When an agent begins an action, it updates the knowledge base with what it perceives, asks what action it should perform, and is told what to do in response to reasoning about the current state of its world.
‘Declarative methods’ involve telling the knowledge-based programs what they need to know to operate in their environment, while ‘procedural methods’ provide detailed coding to teach desired behaviors.
Successful AI agents typically combine both declarative and procedural approaches within their design and include mechanisms for them to learn unsupervised.
What is Propositional logic?
‘Propositional logic’ is a branch of mathematical logic that uses a set of propositions, or statements, to represent objects in an imagined or real world and the relationships between them. Each statement can be true or false. It combines rules for sentence structure, or syntax, with those for defining their logical truth, or semantics.
Put simply, propositional logic is a language for asserting things as true or false. It is also sometimes known as Boolean logic.
How does propositional logic work?
Such logic combines propositional symbols and logical connectives, such as ‘and’ and ‘or,’ and is used to analyze declarative statements, known as propositions, that make a statement about the world.
Individually or taken together, statements are assigned a truth value that cannot, under any circumstances, be ambiguous.
How to Think About Propositional Logic
Here are some example statements of logic representation in AI using propositional logic:
The sun sets in the west
The sun sets in the east
a2 + b2 = c2
a > b
b < a
Each of these statements can either be true or false (or indeed unknown).
This type of logical representation is limited in what it can say. It does not have the expressive power to concisely deal with time and space or represent universal patterns or relationships among objects.
As a result, it does not scale well; while it may be useful for specific, well-defined problem-solving, known as ‘bounded tasks’, it is less useful for open-ended and complex work, known as ‘unbounded tasks’.
Drawing inferences in propositional logic
Propositional logic allows for complex sentences to be constructed from simple ones, making use of a set of clearly defined operators known as ‘logical connectives.’

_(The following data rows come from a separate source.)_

(* ===== verification/Turnstile.v ===== *)
(** * Turnstiles: the sleep queues of kernel locks (kern/kern_turnstile.c,
      sys/sleepq.h)

    Turnstiles are cells of a heap with addresses. A thread that is not asleep
    owns one; a thread that goes to sleep on a lock lends it: the first sleeper's
    turnstile becomes the one of the lock, the others wait on its free list
    until their threads are woken. A thread (lwp) and a lock are addresses. The
    chain mutex is held by the callers. Priority inheritance is left out; the
    priorities that order a sleep queue are an argument. *)

From S2P Require Export Prelude.

(** The two sleep queues of a turnstile. *)
Inductive tsq := TS_READER_Q | TS_WRITER_Q.
#[export] Instance tsq_eq_dec : EqDecision tsq.
Proof. solve_decision. Defined.

Definition sel {A} (q : tsq) (p : A * A) : A := match q with TS_READER_Q => p.1 | TS_WRITER_Q => p.2 end.
Definition upd {A} (q : tsq) (f : A → A) (p : A * A) : A * A :=
  match q with TS_READER_Q => (f p.1, p.2) | TS_WRITER_Q => (p.1, f p.2) end.

(** The interface that the locks use, for the turnstile of one lock: [T] is the
    state of all turnstiles and [P] their addresses. *)
Class TurnstileOps (T P : Type) := {
  ts_lookup : T → res (option P);
  ts_count : T → P → tsq → res Z;
  ts_first : T → P → tsq → res (option Z);
  ts_block : (Z → Z) → T → option P → tsq → Z → res T;
  ts_wakeup : T → P → tsq → Z → option Z → res (T * list Z);
}.

(** What the locks rely on. [ts_queue] are the threads asleep on the lock, and
    [ts_awake] those asleep on no lock. *)
Class TurnstileLaws (T P : Type) `{TurnstileOps T P} := {
  ts_ok : T → Prop;
  ts_queue : T → tsq → list Z;
  ts_awake : T → Z → Prop;
  ts_lookup_law t : ts_ok t →
    ∃ p, ts_lookup t = Ok p ∧ (p = None ↔ ∀ q, ts_queue t q = []);
  ts_nodup t : ts_ok t → NoDup (ts_queue t TS_READER_Q ++ ts_queue t TS_WRITER_Q);
  ts_count_law t p q : ts_ok t → ts_lookup t = Ok (Some p) →
    ts_count t p q = Ok (Z.of_nat (length (ts_queue t q)));
  ts_first_law t p q : ts_ok t → ts_lookup t = Ok (Some p) →
    ts_first t p q = Ok (head (ts_queue t q));
  ts_block_law eprio t p q l : ts_ok t → ts_lookup t = Ok p → ts_awake t l →
    ∃ t', ts_block eprio t p q l = Ok t' ∧ ts_ok t' ∧
      (∀ q', ts_queue t' q' ≡ₚ if decide (q' = q) then l :: ts_queue t q else ts_queue t q') ∧
      (∀ k, ts_awake t' k ↔ ts_awake t k ∧ k ≠ l);
  ts_wakeup_law t p q count nl : ts_ok t → ts_lookup t = Ok (Some p) →
    0 < count ≤ Z.of_nat (length (ts_queue t q)) → (∀ l, nl = Some l → l ∈ ts_queue t q) →
    let woken := match nl with Some l => [l] | None => take (Z.to_nat count) (ts_queue t q) end in
    ∃ t', ts_wakeup t p q count nl = Ok (t', woken) ∧ ts_ok t' ∧
      (∀ q', ts_queue t' q' =
        if decide (q' = q) then filter (λ l, l ∉ woken) (ts_queue t q) else ts_queue t q') ∧
      (∀ k, ts_awake t' k ↔ ts_awake t k ∨ k ∈ woken);
}.

(** ** The data *)

Definition TS_HASH_MASK : Z := 63.
Definition TS_HASH (obj : Z) : Z := Z.shiftr obj 3 .& TS_HASH_MASK.

Record turnstile := Tstile {
  ts_free : option nat;
  ts_obj : Z;
  ts_waiters : Z * Z;
  ts_sleepq : list Z * list Z;
}.

Definition with_free (ts : turnstile) (f : option nat) : turnstile :=
  Tstile f (ts_obj ts) (ts_waiters ts) (ts_sleepq ts).
Definition with_obj (ts : turnstile) (obj : Z) : turnstile :=
  Tstile (ts_free ts) obj (ts_waiters ts) (ts_sleepq ts).
Definition with_queue (ts : turnstile) (q : tsq) (count : Z → Z) (f : list Z → list Z) : turnstile :=
  Tstile (ts_free ts) (ts_obj ts) (upd q count (ts_waiters ts)) (upd q f (ts_sleepq ts)).

(** [turnstile_tab], the turnstiles by address, and [l_ts] of each thread. *)
Record tstiles := TS {
  turnstile_tab : gmap Z (list nat);
  ts_heap : gmap nat turnstile;
  l_ts : gmap Z nat;
}.

Definition chain (st : tstiles) (h : Z) : list nat := default [] (turnstile_tab st !! h).

Definition deref (st : tstiles) (ts : nat) : res turnstile :=
  match ts_heap st !! ts with Some r => Ok r | None => Fault UseAfterFree end.
Definition store (st : tstiles) (ts : nat) (r : turnstile) : tstiles :=
  TS (turnstile_tab st) (<[ts := r]> (ts_heap st)) (l_ts st).
Definition set_lts (st : tstiles) (l : Z) (ts : nat) : tstiles :=
  TS (turnstile_tab st) (ts_heap st) (<[l := ts]> (l_ts st)).
Definition set_chain (st : tstiles) (h : Z) (c : list nat) : tstiles :=
  TS (<[h := c]> (turnstile_tab st)) (ts_heap st) (l_ts st).
Definition lwp_ts (st : tstiles) (l : Z) : res nat :=
  match l_ts st !! l with Some ts => Ok ts | None => Fault NullDeref end.

Definition kassert (b : bool) : res unit := if b then mret () else Fault Panic.

Definition TS_ALL_WAITERS (ts : turnstile) : Z :=
  u32 (sel TS_READER_Q (ts_waiters ts) + sel TS_WRITER_Q (ts_waiters ts)).
Definition TS_WAITERS (st : tstiles) (ts : nat) (q : tsq) : res Z :=
  r ← deref st ts; mret (sel q (ts_waiters r)).
Definition TS_FIRST (st : tstiles) (ts : nat) (q : tsq) : res (option Z) :=
  r ← deref st ts; mret (head (sel q (ts_sleepq r))).

Definition turnstile_ctor : turnstile := Tstile None 0 (0, 0) ([], []).

(** The turnstiles when the given threads have been created. *)
Definition turnstile_init (lwps : list Z) : tstiles :=
  TS ∅ (list_to_map (imap (λ i _, (i, turnstile_ctor)) lwps)) (list_to_map (imap (λ i l, (l, i)) lwps)).

(** ** Sleep queues *)

(** [rw_syncobj] has SOBJ_SLEEPQ_SORTED. *)
Fixpoint sleepq_insert (eprio : Z → Z) (l : Z) (sq : list Z) : list Z :=
  match sq with
  | [] => [l]
  | l2 :: tl => if eprio l2 <? eprio l then l :: sq else l2 :: sleepq_insert eprio l tl
  end.

(** ** The operations *)

Fixpoint chain_find (st : tstiles) (obj : Z) (c : list nat) : res (option nat) :=
  match c with
  | [] => mret None
  | ts :: c => r ← deref st ts; if ts_obj r =? obj then mret (Some ts) else chain_find st obj c
  end.
Definition turnstile_lookup (st : tstiles) (obj : Z) : res (option nat) :=
  chain_find st obj (chain st (TS_HASH obj)).

Definition empty {A} (l : list A) : bool := match l with [] => true | _ => false end.

Definition turnstile_block (eprio : Z → Z) (st : tstiles) (ts : option nat) (q : tsq) (obj l : Z) : res tstiles :=
  ots ← lwp_ts st l;
  '(st, ts) ← match ts with
    | None =>
      r ← deref st ots;
      kassert (TS_ALL_WAITERS r =? 0);;
      kassert (empty (sel TS_READER_Q (ts_sleepq r)) && empty (sel TS_WRITER_Q (ts_sleepq r)));;
      let st := store st ots (with_obj r obj) in
      mret (set_chain st (TS_HASH obj) (ots :: chain st (TS_HASH obj)), ots)
    | Some ts =>
      o ← deref st ots;
      kassert (bool_decide (ts_free o = None));;
      r ← deref st ts;
      let st := store st ots (with_free o (ts_free r)) in
      r ← deref st ts;
      let st := store st ts (with_free r (Some ots)) in
      let st := set_lts st l ts in
      r ← deref st ts;
      kassert (ts_obj r =? obj);;
      kassert (negb (TS_ALL_WAITERS r =? 0));;
      kassert (negb (empty (sel TS_READER_Q (ts_sleepq r))) || negb (empty (sel TS_WRITER_Q (ts_sleepq r))));;
      mret (st, ts)
    end;
  r ← deref st ts;
  mret (store st ts (with_queue r q (λ n, u32 (n + 1)) (sleepq_insert eprio l))).

(** [TAILQ_REMOVE] of a thread that is not on the queue would break the lists. *)
Definition sleepq_remove (sq : list Z) (l : Z) : res (list Z) :=
  if decide (l ∈ sq) then mret (filter (λ k, k ≠ l) sq) else Fault Corrupt.

Definition turnstile_remove (st : tstiles) (ts : nat) (l : Z) (q : tsq) : res tstiles :=
  lts ← lwp_ts st l;
  kassert (bool_decide (lts = ts));;
  r ← deref st ts;
  st ← match ts_free r with
    | Some nts =>
      kassert (TS_ALL_WAITERS r >? 1);;
      let st := set_lts st l nts in
      n ← deref st nts;
      let st := store st ts (with_free r (ts_free n)) in
      n ← deref st nts;
      mret (store st nts (with_free n None))
    | None =>
      kassert (TS_ALL_WAITERS r =? 1);;
      mret (set_chain st (TS_HASH (ts_obj r)) (filter (λ t, t ≠ ts) (chain st (TS_HASH (ts_obj r)))))
    end;
  r ← deref st ts;
  sq ← sleepq_remove (sel q (ts_sleepq r)) l;
  mret (store st ts (with_queue r q (λ n, u32 (n - 1)) (λ _, sq))).

Fixpoint wakeup_loop (count : nat) (st : tstiles) (ts : nat) (q : tsq) : res (tstiles * list Z) :=
  match count with
  | O => mret (st, [])
  | S count =>
    first ← TS_FIRST st ts q;
    match first with
    | None => Fault Panic
    | Some l =>
      st ← turnstile_remove st ts l q;
      '(st, woken) ← wakeup_loop count st ts q;
      mret (st, l :: woken)
    end
  end.

(** The threads that are woken are part of the result. *)
Definition turnstile_wakeup (st : tstiles) (ts : nat) (q : tsq) (count : Z) (nl : option Z) : res (tstiles * list Z) :=
  n ← TS_WAITERS st ts q;
  kassert ((0 <? count) && (count <=? n));;
  match nl with
  | Some l => st ← turnstile_remove st ts l q; mret (st, [l])
  | None => wakeup_loop (Z.to_nat count) st ts q
  end.

(** The turnstile of the lock at [obj]. *)
Definition turnstiles_of (obj : Z) : TurnstileOps tstiles nat := {|
  ts_lookup st := turnstile_lookup st obj;
  ts_count := TS_WAITERS;
  ts_first := TS_FIRST;
  ts_block eprio st ts q l := turnstile_block eprio st ts q obj l;
  ts_wakeup := turnstile_wakeup;
|}.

These logical connectives are essential for writing propositional statements. They are listed here with their logic symbols, and they include:
not(¬) – a way to ‘negate’ the statement
and (∧) – a ‘conjunction’ combines 2 sentences
or (V) – a ‘disjunction’ indicates the relationship between 2 distinct alternatives
implies (=>) – an ‘implication’ involves both a premise and a conclusion, similar to an if-then statement- ‘If I eat too much then I will be sick.’ This would be written as ‘Eating too much implies me being sick.’
If and only if (<=>) – returns a true value only if both sides satisfy one another.
The basic inference rule in propositional logic is known as ‘Modus Ponens.’ This is a kind of logic that works to infer a truth from two other propositions.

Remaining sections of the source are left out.